Let me now explain our assessment in more detail, turning first to the economic analysis.
Following quarterly real GDP growth of 0.6% in the first quarter of this year, the latest data releases confirm that the economic recovery in the euro area is continuing. All in all, the latest indicators of output and expenditure, as well as the most recent survey data, remain consistent with ongoing growth in real activity during the second quarter.

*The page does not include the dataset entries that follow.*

Lemma cpu_steps_all ins xs bs pre post s s' :
  Forall2 encodes ins xs -> encode_all ins = Ok bs -> Forall (fun x => straight x = true) xs ->
  text = pre ++ bs ++ post -> rip s = base + Z.of_nat (length pre) -> exec_all xs s = Some s' ->
  exists n, cpu_steps base text n s =
    Some (with_rip (base + Z.of_nat (length pre) + Z.of_nat (length bs)) s').
Proof.
  intros His. revert bs pre s s'. induction His as [|i x ins xs (b & Hb & Hd) _ IH];
    intros bs pre s s' Hbs Hx Ht Hrip Hexec; simpl in *.
  - injection Hbs as <-. injection Hexec as <-. exists O. simpl. f_equal. rewrite Z.add_0_r, <- Hrip. by destruct s.
  - rewrite Hb in Hbs. simpl in Hbs. destruct (encode_all ins) as [bs'| |] eqn:Hbs'; [|done..].
    injection Hbs as <-. apply Forall_cons in Hx as [Hx Hxs].
    apply bind_Some in Hexec as (s1 & Hs1 & Hexec).
    assert (Hstep := cpu_step_at pre b (bs' ++ post) x s ltac:(by rewrite Ht, <- !app_assoc) Hd Hrip).
    rewrite exec_with_rip, Hs1 in Hstep by done. simpl in Hstep.
    destruct (IH bs' (pre ++ b) (with_rip (base + Z.of_nat (length (pre ++ b))) s1)
                (with_rip (base + Z.of_nat (length (pre ++ b))) s')) as [n Hn]; try done.
    { by rewrite Ht, <- !app_assoc. }
    { rewrite exec_all_with_rip, Hexec by done. reflexivity. }
    exists (S n). simpl. rewrite Hstep. simpl. rewrite length_app, Nat2Z.inj_add, Z.add_assoc in Hn.
    rewrite Hn. f_equal. unfold with_rip. simpl. f_equal. rewrite length_app. lia.
Qed.
End Text.

(** ** Effects on the related state *)
Section Effects.
Variables (sp : Z) (m0 : HostMemory).
Hypothesis sp_range : 8 <= sp < 2 ^ 64 - 8.
Abbreviation related := (related sp m0).

Lemma as_u_width_64 w v : is_u 64 (as_u (width w) v).
Proof. apply (is_u_mono (width w)); [destruct w; simpl; lia|]. apply as_u_range. destruct w; simpl; lia. Qed.

(** Writing a mapped register at width [w]. *)
Lemma related_update r s s' d g w v :
  related r s -> mapped_register d = Ok g ->
  xr s' = upd (reg_u8 g) (as_u (width w) v) (xr s) -> mem s' = mem s ->
  exists r', set r d (as_u (width w) v) = Some r' /\ related r' s'.
Proof.
  intros Hr Hg Hx Hm. destruct (mapped_not_rsp _ _ Hg).
  apply (related_write sp m0 r s s' d g); try done; rewrite ?Hx, ?Hm; unfold upd.
  - apply as_u_width_64.
  - by rewrite Z.eqb_refl.
  - intros d' g' Hg' Hne. destruct (Z.eqb_spec (reg_u8 g') (reg_u8 g)) as [He|]; [|done].
    by destruct (mapped_inj _ _ _ _ Hg' Hg He).
  - destruct (Z.eqb_spec RSP_ (reg_u8 g)); [congruence|]. by apply related_sp in Hr.
  - done.
  - by apply related_room in Hr.
Qed.

Lemma bin_write r s d g w op o v :
  related r s -> mapped_register d = Ok g ->
  (binop_result (width w) op (value w s (Reg (reg_u8 g))) (value w s o)).1 = Some v ->
  exists s' r', exec (Bin w op (reg_u8 g) o) s = Some s' /\
    set r d (as_u (width w) v) = Some r' /\ related r' s'.
Proof.
  intros Hr Hg Hv. cbn [exec]. destruct (binop_result _ _ _ _) as [v' f]. simpl in Hv. subst v'.
  set (s' := match f with Some _ => _ | None => _ end).
  destruct (related_update r s s' d g w v) as (r' & Hset & Hr'); [done|done|by destruct f..|eauto].
Qed.

(** Instructions that only set flags. *)
Lemma bin_flags r s g w op o :
  related r s -> op = CMP \/ op = TEST ->
  exists s' f, exec (Bin w op g o) s = Some s' /\ flags s' = Some f /\
    (binop_result (width w) op (value w s (Reg g)) (value w s o)).2 = Some f /\ related r s'.
Proof.
  intros Hr [-> | ->]; cbn [exec binop_result]; do 2 eexists; (split_and!; [done..|]);
    by apply (related_same sp m0 r s).
Qed.

Lemma shift_write r s d g w op o :
  related r s -> mapped_register d = Ok g ->
  exists s' r', exec (Shift w op (reg_u8 g) o) s = Some s' /\
    set r d (as_u (width w) (shift_result (width w) op (value w s (Reg (reg_u8 g))) (value w s o))) = Some r' /\
    related r' s'.
Proof.
  intros Hr Hg. cbn [exec]. set (s' := with_flags _ _).
  edestruct (related_update r s s' d g w) as (r' & Hset & Hr'); [done|done|done|done|eauto].
Qed.

(** ** Push and pop *)
Lemma exec_push r s q :
  related r s ->
  exists m, exec (Push q) s = Some (with_mem m (with_xr (upd RSP_ (sp - 8) (xr s)) s)) /\
    read_host m (sp - 8) 8 = Some (le_bytes 8 (xr s q)) /\ backed m (sp - 8) 8 /\
    forall a, a < sp - 8 \/ sp <= a -> m !! a = mem s !! a.
Proof.
  intros Hr. cbn [exec]. unfold push_value. rewrite (related_sp _ _ _ _ Hr).
  rewrite as_u_small by (unfold is_u; lia).
  pose proof (related_room _ _ _ _ Hr) as Hroom.
  assert (Hb : backed (mem s) (sp - 8) (Z.of_nat (length (le_bytes 8 (xr s q))))) by by rewrite length_le_bytes.
  destruct (write_host_ok _ _ _ Hb) as (m & Hm & _ & Hout). rewrite Hm. cbn [mbind option_bind].
  exists m. split_and!; [done| | |].
  - rewrite <- (length_le_bytes 8 (xr s q)) at 1. by apply (read_write (mem s)).
  - intros a Ha. apply (write_host_frame _ _ _ _ Hb Hm). auto.
  - intros a Ha. apply Hout. rewrite length_le_bytes. lia.
Qed.

Lemma exec_pop s q v :
  xr s RSP_ = sp - 8 -> read_host (mem s) (sp - 8) 8 = Some (le_bytes 8 v) -> is_u 64 v ->
  exec (Pop q) s = Some (with_xr (upd q v (upd RSP_ sp (xr s))) s).
Proof.
  intros Hsp Hread Hv. cbn [exec]. unfold pop_value. rewrite Hsp, Hread. cbn [mbind option_bind].
  rewrite le_val_le_bytes. change (_ mod _) with (as_u 64 v). rewrite (as_u_small 64 v) by done.
  replace (sp - 8 + 8) with sp by lia. by rewrite (as_u_small 64 sp) by (unfold is_u; lia).
Qed.

(** ** Shifts by a register

    The count must be in CL: the code borrows RCX, saving it on the stack. *)
Definition shift_code (w : bool) (op : shiftop) (s d : X86Register) : list instruction :=
  if decide (s = RCX) then [Shift w op (reg_u8 d) (Reg 1)]
  else if decide (d = RCX) then
    [Push (reg_u8 s); Xchg true 1 (reg_u8 s); Shift w op (reg_u8 s) (Reg 1);
     Bin true MOV 1 (Reg (reg_u8 s)); Pop (reg_u8 s)]
  else [Push 1; Bin true MOV 1 (Reg (reg_u8 s)); Shift w op (reg_u8 d) (Reg 1); Pop 1].

Lemma upd_eq q v f : upd q v f q = v.
Proof. unfold upd. by rewrite Z.eqb_refl. Qed.
Lemma upd_ne q q' v f : q' <> q -> upd q v f q' = f q'.
Proof. intros. unfold upd. by destruct (Z.eqb_spec q' q). Qed.

Lemma rcx_code g : reg_u8 g = 1 -> g = RCX.
Proof. by destruct g. Qed.

Lemma exec_shift w op x y s :
  exec (Shift w (shift_shiftop op) x (Reg y)) s =
    Some (with_flags None (with_xr (upd x (shift_value (width w) op (xr s x) (xr s y)) (xr s)) s)).
Proof. cbn [exec]. unfold write, value. by rewrite shiftop_shift. Qed.

Lemma exec_mov64 x y s :
  is_u 64 (xr s y) -> exec (Bin true MOV x (Reg y)) s = Some (with_xr (upd x (xr s y) (xr s)) s).
Proof. intros. cbn [exec binop_result]. unfold write, value. simpl width. by rewrite as_u_idem, as_u_small. Qed.

Lemma exec_xchg64 x y s :
  is_u 64 (xr s x) -> is_u 64 (xr s y) ->
  exec (Xchg true x y) s = Some (with_xr (upd y (xr s x) (upd x (xr s y) (xr s))) s).
Proof.
  intros. cbn [exec]. unfold write, value. simpl width. simpl xr. simpl with_xr.
  by rewrite !as_u_idem, !as_u_small.
Qed.

Lemma shift_borrow r st s d gs gd w op a b :
  related r st -> mapped_register s = Ok gs -> mapped_register d = Ok gd ->
  gs <> RCX -> gd <> RCX -> get r d = Some a -> get r s = Some b ->
  exists st' r',
    exec_all [Push 1; Bin true MOV 1 (Reg (reg_u8 gs)); Shift w (shift_shiftop op) (reg_u8 gd) (Reg 1); Pop 1] st
      = Some st' /\ set r d (shift_value (width w) op a b) = Some r' /\ related r' st'.
Proof.
  intros Hr Hgs Hgd Hs1 Hd1 Ha Hb.
  assert (Hrcx : mapped_register 3 = Ok RCX) by done.
  destruct (related_get _ _ _ _ _ _ Hr Hrcx) as (c & _ & Hc & Hcu).
  destruct (related_get _ _ _ _ _ _ Hr Hgs) as (b' & Hb' & Hxs & Hbu).
  destruct (related_get _ _ _ _ _ _ Hr Hgd) as (a' & Ha' & Hxd & _).
  assert (b' = b) as -> by congruence. assert (a' = a) as -> by congruence. clear Ha' Hb'.
  destruct (mapped_not_rsp _ _ Hgs) as [Hs4 _]. destruct (mapped_not_rsp _ _ Hgd) as [Hd4 _].
  assert (reg_u8 gs <> 1) by (intros ?%rcx_code; done).
  assert (reg_u8 gd <> 1) by (intros ?%rcx_code; done).
  simpl in Hc. destruct (exec_push r st 1 Hr) as (m & Hpush & Hread & Hroom & Hout). rewrite Hc in Hread.
  cbn [exec_all]. rewrite Hpush. cbn [mbind option_bind]. set (s1 := with_mem m _).
  rewrite exec_mov64 by (simpl; by rewrite upd_ne, Hxs).
  cbn [mbind option_bind]. rewrite exec_shift. cbn [mbind option_bind]. set (s3 := with_flags _ _).
  rewrite (exec_pop s3 1 c); [|by simpl; rewrite !upd_ne, upd_eq by done|done|done].
  simpl. rewrite !upd_eq. rewrite !upd_ne by done. rewrite Hxs, Hxd.
  set (s4 := with_xr _ s3).
  destruct (related_write sp m0 r st s4 d gd (shift_value (width w) op a b))
    as (r' & Hset & Hr'); [done|done|apply as_u_width_64| | | | |done|by eauto].
  - simpl. by rewrite !upd_ne, upd_eq by done.
  - intros d' g' Hg' Hne. destruct (mapped_not_rsp _ _ Hg') as [H4 _].
    assert (reg_u8 g' <> reg_u8 gd) by (intros He; by destruct (mapped_inj _ _ _ _ Hg' Hgd He)).
    simpl. destruct (decide (reg_u8 g' = 1)) as [E1|E1]; [by rewrite E1, upd_eq|].
    by rewrite !upd_ne by done.
  - simpl. by rewrite upd_ne, upd_eq by done.
  - done.
Qed.

Lemma shift_swap r st s d gs gd w op a b :
  related r st -> mapped_register s = Ok gs -> mapped_register d = Ok gd ->
  gs <> RCX -> gd = RCX -> get r d = Some a -> get r s = Some b ->
  exists st' r',
    exec_all [Push (reg_u8 gs); Xchg true 1 (reg_u8 gs); Shift w (shift_shiftop op) (reg_u8 gs) (Reg 1);
              Bin true MOV 1 (Reg (reg_u8 gs)); Pop (reg_u8 gs)] st
      = Some st' /\ set r d (shift_value (width w) op a b) = Some r' /\ related r' st'.
Proof.
  intros Hr Hgs Hgd Hs1 Hd1 Ha Hb.
  destruct (related_get _ _ _ _ _ _ Hr Hgs) as (b' & Hb' & Hxs & Hbu).
  destruct (related_get _ _ _ _ _ _ Hr Hgd) as (a' & Ha' & Hxd & Hau).
  assert (b' = b) as -> by congruence. assert (a' = a) as -> by congruence. clear Ha' Hb'.
  destruct (mapped_not_rsp _ _ Hgs) as [Hs4 _].
  assert (Hd : reg_u8 gd = 1) by by rewrite Hd1. rewrite Hd in Hxd.
  assert (Hs : reg_u8 gs <> 1) by (intros ?%rcx_code; done).
  assert (H1s : 1 <> reg_u8 gs) by congruence.
  destruct (exec_push r st (reg_u8 gs) Hr) as (m & Hpush & Hread & Hroom & Hout). rewrite Hxs in Hread.
  cbn [exec_all]. rewrite Hpush. cbn [mbind option_bind]. set (s1 := with_mem m _).
  rewrite exec_xchg64 by (simpl; by rewrite upd_ne, ?Hxs, ?Hxd by done).
  cbn [mbind option_bind]. rewrite exec_shift. cbn [mbind option_bind].
  rewrite exec_mov64 by (simpl; rewrite upd_eq; apply as_u_width_64).
  cbn [mbind option_bind]. set (s4 := with_xr (upd 1 _ _) _).
  rewrite (exec_pop s4 (reg_u8 gs) b); [|by simpl; rewrite !upd_ne, upd_eq by done|done|done].
  set (s5 := with_xr _ s4).
  destruct (related_write sp m0 r st s5 d gd (shift_value (width w) op a b))
    as (r' & Hset & Hr'); [done|done|apply as_u_width_64| | | | |done|by eauto].
  - rewrite Hd. simpl. rewrite upd_ne, upd_ne, upd_eq by done. rewrite !upd_eq.
    rewrite (upd_ne (reg_u8 gs) 1), upd_eq, !upd_ne by done. by rewrite Hxs, Hxd.
  - intros d' g' Hg' Hne. destruct (mapped_not_rsp _ _ Hg') as [H4 _].
    assert (reg_u8 g' <> 1) by (rewrite <- Hd; intros He; by destruct (mapped_inj _ _ _ _ Hg' Hgd He)).
    simpl. destruct (decide (reg_u8 g' = reg_u8 gs)) as [E1|E1]; [by rewrite E1, upd_eq, Hxs|].
    by rewrite !upd_ne by done.
  - simpl. by rewrite upd_ne, upd_eq by congruence.
  - done.
Qed.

Looking ahead, we remain confident that the recovery of economic activity will continue. The conditions for a broadening and strengthening of the recovery are in place. On the external side, economic growth outside the euro area remains strong, which should promote euro area exports. On the domestic side, investment should benefit from the positive external environment and the favourable financing conditions within the euro area. As corporate restructuring gathers pace and business efficiency advances, the resulting improvements in profits should further underpin business investment. Moreover, the recovery of private consumption should proceed in line with increases in real disposable income and the anticipated subsequent strengthening of employment growth. Available forecasts from international and private organisations paint a broadly similar picture of the outlook for the euro area. The expectation of a continued economic recovery is also in line with recent developments in financial markets.
Of course, this scenario of an ongoing economic recovery may be influenced by a number of factors working in opposite directions. On the upside, euro area growth in the first quarter was stronger than anticipated and this momentum may strengthen shorter-term dynamics. Ongoing robust growth in the global economy could also lead to stronger than expected activity in the euro area. On the downside, despite having declined somewhat, oil prices remain at high levels and may, largely through their impact on the euro area 's terms of trade, dampen growth. Furthermore, over longer horizons, there are concerns relating to the persistence of global imbalances.
Turning to price developments, there is a need to distinguish between short-term developments and the medium-term trend when assessing risks to price stability. Over the short term, oil prices continue to exert upward pressure on the general price level. According to Eurostat 's flash estimate, annual HICP inflation was 2.4% in June, having stood at 2.5% in May. Although oil prices have fallen over the last weeks, markets expect them to remain high for some time. Were this to occur, inflation rates would most likely remain above 2% for longer than previously expected.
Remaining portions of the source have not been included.